Berbeda dengan bunga sakura, bunga seruni sangat sederhana. Pada waktu musim gugur temperatur udara turun sehingga udara menjadi bersih dan segar. Dalam udara yang bersih dan segar ini, orang Jepang lebih menyukai keindahan bunga seruni yang sederhana itu. Di Jepang pada musim gugur terdapat bermacam-macam bunga, tetapi orang Jepang cenderung memilih bunga yang paling cocok pada musim itu secara tradisi. Maksud tradisi di sini adalah pilihan yang sama sejak dahulu hingga sekarang. Misalnya, bunga ume yang mekar pada waktu perubahan udara musim dingin ke musim semi dipilih bunga ume dan bunga asagao yang mekar pada musim panas memberikan kesejukan.
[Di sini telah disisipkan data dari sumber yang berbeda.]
(** A stream that ends without any text: the placeholder is back. *)
Lemma pane_after_operation_sample :
  is_blank (code sample_captured) = false /\
  testsPane
    (run initialState
       (handleGenerate provider_silent sample_clock sample_captured))
  = [ PanePlaceholder ] /\
  offersCopyDownload
    (run initialState
       (handleGenerate provider_silent sample_clock sample_captured))
  = None.
Proof.
  split; [reflexivity|].
  exact (pane_after_operation provider_silent sample_clock sample_captured
           initialState eq_refl).
Defined.

Lemma operation_overwrites_display_sample :
  is_blank (code sample_captured) = false /\
  error
    (run (run initialState
            (handleGenerate provider_failing sample_clock sample_captured))
       (handleGenerate provider_streaming sample_clock sample_captured))
  = error
      (run initialState
         (handleGenerate provider_streaming sample_clock sample_captured)).
Proof.
  split; [reflexivity|].
  destruct (operation_overwrites_display provider_streaming sample_clock
              sample_captured
              (run initialState
                 (handleGenerate provider_failing sample_clock sample_captured))
              initialState eq_refl) as (_ & E & _).
  exact E.
Defined.

Lemma request_ignores_unread_options_sample :
  testTypes (handleGenerate_options sample_captured)
  <> testTypes sample_options_other /\
  generateUnitTestsStream_request (code sample_captured)
    (handleGenerate_options sample_captured)
  = generateUnitTestsStream_request (code sample_captured)
      sample_options_other.
Proof.
  split; [discriminate|].
  apply (request_ignores_unread_options provider_streaming
           (code sample_captured) (handleGenerate_options sample_captured)
           sample_options_other
           eq_refl eq_refl eq_refl eq_refl eq_refl eq_refl eq_refl eq_refl
           eq_refl eq_refl eq_refl).
Defined.

Lemma shapeless_reply_sample :
  analyzeCodeWithGemini parse_null analysis_null (code sample_captured)
    (js "typescript")
  = Resolved bareReport.
Proof.
  apply (shapeless_reply_gives_bare_report parse_null analysis_null
           (code sample_captured) (js "typescript")
           110%N [117; 108; 108]%N JNull eq_refl eq_refl eq_refl).
Defined.

Lemma fenced_block_sample :
  forallb isWordChar (js "ts") = true /\
  cleanCodeForDownload (fence ++ js "ts" ++ nl ++ js "x" ++ fence)
  = trim (js "x").
Proof.
  split; [reflexivity|].
  apply (cleanCodeForDownload_fenced_block (js "ts") (js "x") eq_refl).
Defined.

(** The tag c++ stays. *)
Lemma leading_fence_sample :
  replace leadingFence (fence ++ js "c" ++ 43%N :: js "+" ++ nl ++ js "x")
  = js "c" ++ 43%N :: js "+" ++ nl ++ js "x".
Proof.
  apply (leading_fence_keeps_other_tags (js "c") 43%N
           (js "+" ++ nl ++ js "x") eq_refl eq_refl eq_refl).
Defined.
(** * com.qwirx.data: Cursor over a Datasource

    A shallow embedding of [src/Cursor.js] (com.qwirx.data.Cursor) and of
    the Datasource classes (com.qwirx.data.Datasource and
    com.qwirx.data.SimpleDatasource), followed by the properties of the
    positioning state machine, the dirty tracking, the discard and
    overwrite protocols and the optimistic [atomicReplace].

    JavaScript objects are references: records live in a store ([heap]),
    the Datasource's array and the Cursor's two record fields hold
    locations, and [goog.object.clone] allocates.  Methods are written in
    a state-and-exception monad over the whole [World] (store, the
    Datasource, every Cursor bound to it): a thrown exception keeps the
    mutations made before it, as in JavaScript.

    The language is a parameter ([JavaScript]): the values a field can
    hold, the operator [!=], and what a plain object reads at a name it
    does not own (a member of Object.prototype, or undefined).  Nothing
    is asked of [!=] beyond three facts about undefined, null and the
    members of Object.prototype; in particular a value may be loosely
    unequal to itself, as NaN is.  The general properties hold for every
    such language.  The data of the tests, the examples and the
    counterexamples live in one instance, [JsFragment].

    What the model fixes: there is one Datasource, a SimpleDatasource;
    records are plain objects (made by an object literal or by
    goog.object.clone), none of which owns a property named
    [hasOwnProperty] or [__proto__]; [!=] is a function of the two values
    it compares; the listeners registered on a Cursor answer the
    dispatcher and have no effect of their own.  [binarySearch], which
    rests on a utility outside the repository and on which no property
    below depends, is left out. *)

From Stdlib Require Import ZArith Lia Bool Ascii String.
From stdpp Require Import base option list strings gmap fin_maps.
(** The body of the [try]. *)
Definition body (data : list record) (search_id : string) (choice : nat)
  : M unit :=
  df <- load data ;;
  passed <- metrics df ;;
  charts df passed ;;;
  search_and_detail df search_id choice ;;;
  table_and_export df.

(** The whole script: title and caption, the [try] body, and the
    [except Exception] handler.  [st.stop()] is not an [Exception] and
    passes through the handler. *)
Definition run (data : list record) (search_id : string) (choice : nat)
  : list widget * ending :=
  match body data search_id choice [Title; Markdown] with
  | (log, Val _) => (log, Completed)
  | (log, Halt) => (log, Stopped)
  | (log, Raise e) => (log ++ [ErrorBox e; InfoHint], Failed e)
  | (log, Beyond) => (log, Unmodelled)
  end.

End Page.

(** ** Canonical sets *)

(** A normalized submission: every field populated, [created_at] parsed. *)
Record Submission : Type := mkSubmission {
  student_id : string;
  answer_1 : string;
  answer_2 : string;
  answer_3 : string;
  feedback_1 : string;
  feedback_2 : string;
  feedback_3 : string;
  model : string;
  created_at : Z
}.

Definition submission_columns : list string :=
  ["student_id"; "answer_1"; "answer_2"; "answer_3";
   "feedback_1"; "feedback_2"; "feedback_3"; "model"; "created_at"].
(** * nirspec_resolution: line catalogue and line-profile fitting engine

    A shallow embedding of [spec_slice.py] (the catalogue of line groups per
    disperser and mode) and of [util.py] (line shapes, pixel integration, the
    weighted linear solver and the segment cut), with the properties of the
    specification stated over them.

    Conventions of the embedding.
    - A Python [float] and a numpy float array are a real number and a list of
      real numbers: arithmetic is the exact arithmetic the floating-point
      operations approximate.  The catalogue's literals are exact decimal
      rationals.
    - A Python [str] is a [string] of bytes (UTF-8); [str.upper] acts on the
      ASCII letters.  No other character upper-cases to a letter or digit of
      the tags G140, G235 and G395, so the branch the lookup takes is the one
      Python takes.
    - A raised exception is the [Raise] branch of [result]. *)

From Stdlib Require Import String Ascii Bool Arith ZArith QArith Lia List.
From Stdlib Require Import Reals Lra Sorted.
Import ListNotations.

(** ** Exceptions and results *)

Inductive exn : Type :=
| ValueError (msg : string)
| IndexError
| UnboundLocalError
| TypeError
| LinAlgError
| RuntimeError.

Inductive result (A : Type) : Type :=
| Ok (a : A)
| Raise (e : exn).

Arguments Ok {A} a.
Arguments Raise {A} e.

Definition rbind {A B : Type} (r : result A) (k : A -> result B) : result B :=
  match r with
  | Ok a => k a
  | Raise e => Raise e
  end.

Declare Scope result_scope.
Delimit Scope result_scope with result.
Notation "x <- r ;; k" := (rbind r (fun x => k))
  (at level 61, r at next level, right associativity) : result_scope.

(** ** Python's [list.pop] and string tests *)

Section PyList.
Context {A : Type}.

Fixpoint remove_nth (n : nat) (l : list A) : list A :=
  match l, n with
  | [], _ => []
  | _ :: t, O => t
  | h :: t, S n' => h :: remove_nth n' t
  end.

(** [l.pop(i)], keeping the list that is left: a negative index counts from
    the end, an index outside the list raises [IndexError]. *)
Definition pop (i : Z) (l : list A) : result (list A) :=
  let len := Z.of_nat (length l) in
  let j := if (i <? 0)%Z then (i + len)%Z else i in
  if ((0 <=? j)%Z && (j <? len)%Z)%bool
  then Ok (remove_nth (Z.to_nat j) l)
  else Raise IndexError.

End PyList.

Definition upper_ascii (c : ascii) : ascii :=
  let n := nat_of_ascii c in
  if ((97 <=? n) && (n <=? 122))%bool then ascii_of_nat (n - 32) else c.

Fixpoint upper (s : string) : string :=
  match s with
  | EmptyString => EmptyString
  | String c s' => String (upper_ascii c) (upper s')
  end.

(** [sub in s] on strings. *)
Fixpoint str_in (sub s : string) : bool :=
  if String.prefix sub s then true
  else match s with
       | EmptyString => false
       | String _ s' => str_in sub s'
       end.

(** ** spec_slice.py: the line catalogue *)

Module SpecSlice.

Local Open Scope string_scope.
Local Open Scope Q_scope.

(** One entry of [line_library]: a dict with these five keys. *)
Record line_spec : Type := mk_line_spec {
  min_lambda : Q;
  max_lambda : Q;
  main_line_name : string;
  line_names : list string;
  line_wavlengths : list Q
}.

(** *** Disperser G140 *)

Definition G140_Pa_delta : line_spec :=
  mk_line_spec 10020 10100 "Pa$\delta$"
    ["He ɪ"; "He ɪ"; "H ɪ"; "He ɪ"]
    [10030.469746750001; 10033.900158100001; 10052.128; 10074.806682083332].

Definition G140_He_I : line_spec :=
  mk_line_spec 10780 10900 "He ɪ"
    ["He ɪ"; "He ɪ"; "He ɪ"]
    [10832.057471999999; 10833.216751; 10833.306444].

Definition G140_Pa_gamma : line_spec :=
  mk_line_spec 10910 10990 "Pa$\gamma$"
    ["He ɪ"; "He ɪ"; "H ɪ"]
    [10915.991686366666; 10920.0525431; 10941.09].

Definition G140_Pa_beta : line_spec :=
  mk_line_spec 12760 12885 "Pa$\beta$"
    ["He ɪ"; "He ɪ"; "H ɪ"; "He ɪ"; "He ɪ"]
    [12788.43071063333; 12793.999402500001; 12821.59; 12849.46706775;
     12849.941156].

Definition G140_Br_zeta : line_spec :=
  mk_line_spec 17350 17430 "Br$\zeta$"
    ["He ɪ"; "He ɪ"; "H ɪ"; "He ɪ"]
    [17356.476694124285; 17358.26905142667; 17366.85; 17379.688902016667].

Definition G140_Pa_alpha : line_spec :=
  mk_line_spec 18675 18820 "Pa$\alpha$"
    ["He ɪ"; "He ɪ"; "H ɪ"]
    [18690.442142149997; 18702.3180723; 18756.13].

(** The list literal of the G140 branch (the Br epsilon entry is commented
    out in the source). *)
Definition G140_line_library : list line_spec :=
  [G140_Pa_delta; G140_He_I; G140_Pa_gamma; G140_Pa_beta; G140_Br_zeta;
   G140_Pa_alpha].

Definition G140_Pa_eta : line_spec :=
  mk_line_spec 8980 9060 "Pa$\eta$"
    ["He ɪ"; "He ɪ"; "He ɪ"; "He II"; "H ɪ"]
    [8999.4379225875; 8999.9904730; 9011.63606005; 9013.688; 9017.385].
Salju merupakan sumber tema yang dapat mengekspresikan keindahan alam pada musim dingin. Salju yang turun di daerah Kansai terutama di Kyoto tidak selebat dan sebanyak salju yang turun di belahan belakang Kepulauan Honshu. Oleh karena itu, salju yang turun di Kansai diibaratkan seperti bunga yang gugur beterbangan di udara . Bunga yang dimaksud di sini berlainan dengan arti bunga yang sesungguhnya. Keindahan bunga es musim dingin ini mempunyai sifat keanggunan yang sederhana. Karya-karya sastra Jepang pada abad pertengahan yang bersifat melankolik itu menitikberatkan pada keindahan salju.
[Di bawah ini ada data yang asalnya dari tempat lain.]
(** * The ER diagram editor: a shallow embedding of its geometry, layout,
      interaction, export and persistence code

    The editor keeps three global arrays ([entities], [attributes],
    [relationships]) and a set of functions that read and mutate them.  This
    file embeds those functions as Rocq functions over an explicit [Model]
    value and proves the properties the specification states about them.

    Numbers.  The source computes with JavaScript numbers, which are
    binary64 values.  Where a function only stores, compares or copies
    numbers, or where a statement is about the structure of what it builds,
    every number is an exact rational ([Q]): rounding, overflow and underflow
    are outside that reading, and a division whose divisor can be zero is
    written with [js_div], which has no finite result there.  Where what a
    function promises depends on rounding or on the special values
    ([getEntityBorderPoint], [draggedEntity]), the function is embedded over
    binary64 itself, in the module [Binary64], and the two readings are
    related by an explicit condition: no operation of the run rounds.

    The browser.  Text measurement, the CSS font sizes, [Math.PI], [Math.cos],
    [Math.sin], the identifiers drawn from the clock and the random generator,
    and the dagre layout library are parameters of the development. *)

From Stdlib Require Import Floats.
From Stdlib Require Import QArith Qminmax Qabs Qpower Lqa.
From Stdlib Require Import List String Bool Arith Lia.
Import ListNotations.

Open Scope string_scope.
Open Scope list_scope.
Open Scope Q_scope.

(** ** JavaScript idioms *)

(** [a || b] on strings that may be absent: the empty string, [null] and
    [undefined] are falsy. *)
Definition js_or (a : option string) (b : string) : string :=
  match a with
  | Some s => if String.eqb s "" then b else s
  | None => b
  end.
Dalam kesusastraan Jepang, bulan pun diekspresikan berdasarkan selera yang berbeda menurut musim, yaitu pada:

Haruno bonyaritoshita (oboro zuki)
Natsuno odayakana tsuki
Akino sumikitta
Fuyuno samuzamu toshita (kantsuki)
Musim bunga yang samar-samar (berkabut)
Bulan yang segar pada musim panas
adalah bulan yang transparan pada musim gugur
Bulan yang tampaknya dingin pada pertengahan musim gugur

Bulan yang paling bagus dalam setahun adalah bulan di pertengahan musim gugur. Orang Jepang biasa menyebutnya chushu meigetsu (bulan purnama di pertengahan musim gugur). Orang Jepang mempunyai kebiasaan melihat bulan (otsukimi) sama halnya dengan orang melihat bunga (ohanami) sakura yang sedang mekar pada waktu bulan purnama di pertengahan musim gugur. Ketika malam bulan purnama ini orang Jepang juga mempunyai kebiasaan mengadakan permainan festival di bawah sinar bulan purnama.
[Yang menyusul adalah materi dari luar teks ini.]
Lemma views_servable :
  Forall (λ v, fv_online v = true ∧ length (fv_entities v) = 1 ∧
               fv_features v ≠ [] ∧
               timedelta_le (fv_ttl v) timedelta_zero = false ∧
               timedelta_le (fv_ttl v) (timedelta_of 30 0) = true)
         FEATURE_VIEWS.
Proof. repeat (apply Forall_cons_2 || apply Forall_nil_2); by repeat split. Qed.

(** X7. Every feature view of [FEATURE_VIEWS] is enabled for online
    serving, joins on a single entity, declares at least one feature, and
    has a ttl that is strictly positive and at most thirty days. *)
Theorem X7_views_servable :
  ∀ (v : FeatureView), v ∈ FEATURE_VIEWS →
    fv_online v = true ∧ length (fv_entities v) = 1 ∧
    fv_features v ≠ [] ∧
    timedelta_le (fv_ttl v) timedelta_zero = false ∧
    timedelta_le (fv_ttl v) (timedelta_of 30 0) = true.
Proof.
  intros v Hv. exact (proj1 (Forall_forall _ _) views_servable v Hv).
Qed.

Lemma X7_views_servable_witness :
  user_demographics_features ∈ FEATURE_VIEWS ∧
  fv_online user_demographics_features = true ∧
  length (fv_entities user_demographics_features) = 1 ∧
  fv_features user_demographics_features ≠ [] ∧
  timedelta_le (fv_ttl user_demographics_features) timedelta_zero = false ∧
  timedelta_le (fv_ttl user_demographics_features) (timedelta_of 30 0) = true.
Proof.
  assert (user_demographics_features ∈ FEATURE_VIEWS) as Hv
    by (unfold FEATURE_VIEWS; in_list).
  split; [exact Hv|].
  exact (X7_views_servable user_demographics_features Hv).
Defined.

(* ===================================================================== *)
(** ** Further properties of the registration and of the command-line run *)
(* ===================================================================== *)

Section Output.

Context {S : Type}.
Implicit Types (store : StoreHandle S) (w : World S) (g : Global).

Lemma printed_stdout (line : string) w :
  stdout (printed line w) = stdout w ++ [line].
Proof. reflexivity. Qed.

Lemma applied_stdout store g w :
  stdout (applied store g w) =
  stdout w ++ res_printed (apply store g (registry w) (backend w)).
Proof.
  unfold applied, store_apply.
  by destruct (res_raised (apply store g (registry w) (backend w))).
Qed.

Lemma applied_stdout_silent store g w :
  silent store → stdout (applied store g w) = stdout w.
Proof. intros Hs. by rewrite applied_stdout, Hs, app_nil_r. Qed.

Lemma printed_lines_world (lines : list string) w :
  let w' := foldl (λ w line, printed line w) w lines in
  registry w' = registry w ∧ backend w' = backend w ∧
  apply_log w' = apply_log w.
Proof.
  revert w. induction lines as [|l lines IH]; intros w; simpl; [done|].
  destruct (IH (printed l w)) as (-> & -> & ->). done.
Qed.

Lemma construct_world (FeatureStore : string → S → Constructed)
    (path : string) w :
  let w' := final (construct FeatureStore path w) in
  registry w' = registry w ∧ stdout w' = stdout w ∧
  apply_log w' = apply_log w ∧
  backend w' = new_state (FeatureStore path (backend w)).
Proof.
  unfold construct.
  by destruct (new_store (FeatureStore path (backend w))).
Qed.

Lemma calls_since_same_log w w0 w' :
  apply_log w0 = apply_log w → calls_since w w' = calls_since w0 w'.
Proof. unfold calls_since. by intros ->. Qed.

End Output.

(** X8. With a store that prints nothing, [apply_feature_definitions]
    prints one progress line for each [store.apply] call it makes, in
    order and each before its call, and after them the success line
    exactly when it returns; a run that raises never prints it. *)
Theorem X8_progress_output :
  ∀ (S : Type) (store : StoreHandle S) (w : World S),
    silent store →
    let o := apply_feature_definitions store w in
    stdout (final o) =
      stdout w ++ take (length (invoked store w)) progress_lines ++
      match raised o with None => [success_line] | Some _ => [] end.
Proof.
  intros S store w Hs o. subst o. unfold invoked.
  destruct (apply_feature_definitions_trace store w) as [gs Ht].
  destruct (Trace_calls _ _ _ _ Ht) as [-> _].
  destruct Ht;
    repeat match goal with
    | H : store_apply _ _ _ = _ |- _ =>
        apply store_apply_final in H; cbn [final] in H; subst
    end; cbn [final raised length take progress_lines].
  all: repeat (rewrite ?printed_stdout, ?applied_stdout_silent by done).
  all: by rewrite <- ?(assoc_L (++)).
Qed.

Lemma X8_progress_output_witness :
  silent metered_store ∧
  stdout (final (apply_feature_definitions metered_store (loaded 1))) =
    [ "Applying entities..."; "Applying feature views..." ].
Proof.
  assert (silent metered_store) as Hs by (by intros g r [|s]).
  split; [exact Hs|].
  exact (X8_progress_output nat metered_store (loaded 1) Hs).
Defined.

(** X9. If constructing the store raises, the command-line run raises
    that error at once: nothing is printed, [store.apply] is never
    called, and the registry is untouched. *)
Theorem X9_main_construct_fails :
  ∀ (S : Type) (FeatureStore : string → S → Constructed) (w : World S)
    (e : Exception),
    new_store (FeatureStore "." (backend w)) = inl e →
    ∃ w', main FeatureStore w = Raised e w' ∧
          stdout w' = stdout w ∧ apply_log w' = apply_log w ∧
          registry w' = registry w ∧
          backend w' = new_state (FeatureStore "." (backend w)).
Proof.
  intros S FeatureStore w e He. eexists. split.
  - rewrite main_unfold. unfold construct. rewrite He. reflexivity.
  - done.
Qed.

Lemma X9_main_construct_fails_witness :
  ∃ w', main unconfigured (loaded ()) = Raised config_missing w' ∧
        stdout w' = [] ∧ apply_log w' = [] ∧
        registry w' = module_load ∧ backend w' = ().
Proof.
  exact (X9_main_construct_fails unit unconfigured (loaded ())
           config_missing eq_refl).
Defined.

(** X10. If [apply_feature_definitions] raises, the command-line run
    raises the same error and stops in the same state: no summary line is
    printed after it. *)
Theorem X10_main_registration_fails :
  ∀ (S : Type) (FeatureStore : string → S → Constructed)
    (store : StoreHandle S) (w w0 w1 : World S) (e : Exception),
    construct FeatureStore "." w = Returned store w0 →
    apply_feature_definitions store w0 = Raised e w1 →
    main FeatureStore w = Raised e w1.
Proof.
  intros S FeatureStore store w w0 w1 e Hopen Hrun.
  by rewrite main_unfold, Hopen, Hrun.
Qed.

Lemma X10_main_registration_fails_witness :
  main (opening metered_store) (loaded 0) =
  Raised quota_exceeded
    (applied metered_store G_ENTITIES
       (printed "Applying entities..." (loaded 0))).
Proof.
  exact (X10_main_registration_fails nat (opening metered_store)
           metered_store (loaded 0) (loaded 0) _ quota_exceeded
           eq_refl eq_refl).
Defined.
Nagai Kafu, salah seorang pengarang terkenal pada zaman modern, dalam sebuah tulisan haikunya menulis sebagai berikut, "Watashiba o sangashitearuku tsukimi kana", artinya pada waktu bulan purnama, saya berjalan-jaan di sekeliling sungai untuk melihat bulan. Maksud dari puisi tersebut adalah kisah seseorang yang ingin melihat bulan. Dia lalu mencari pangkalan rakit untuk menaiki perahu dan berjalan-jalan di sepanjang sungai pada malam hari yang indah.

Kebiasaan menikmati bulan pada malam pertengahan musim gugur merupakan suatu kebiasaan elegan yang tidak saja terjadi dalam kesusastraan tradisional, tetapi juga dalam kesusastraan modern yang masih terus berlanjut dalam bentuk yang bermacam-macam.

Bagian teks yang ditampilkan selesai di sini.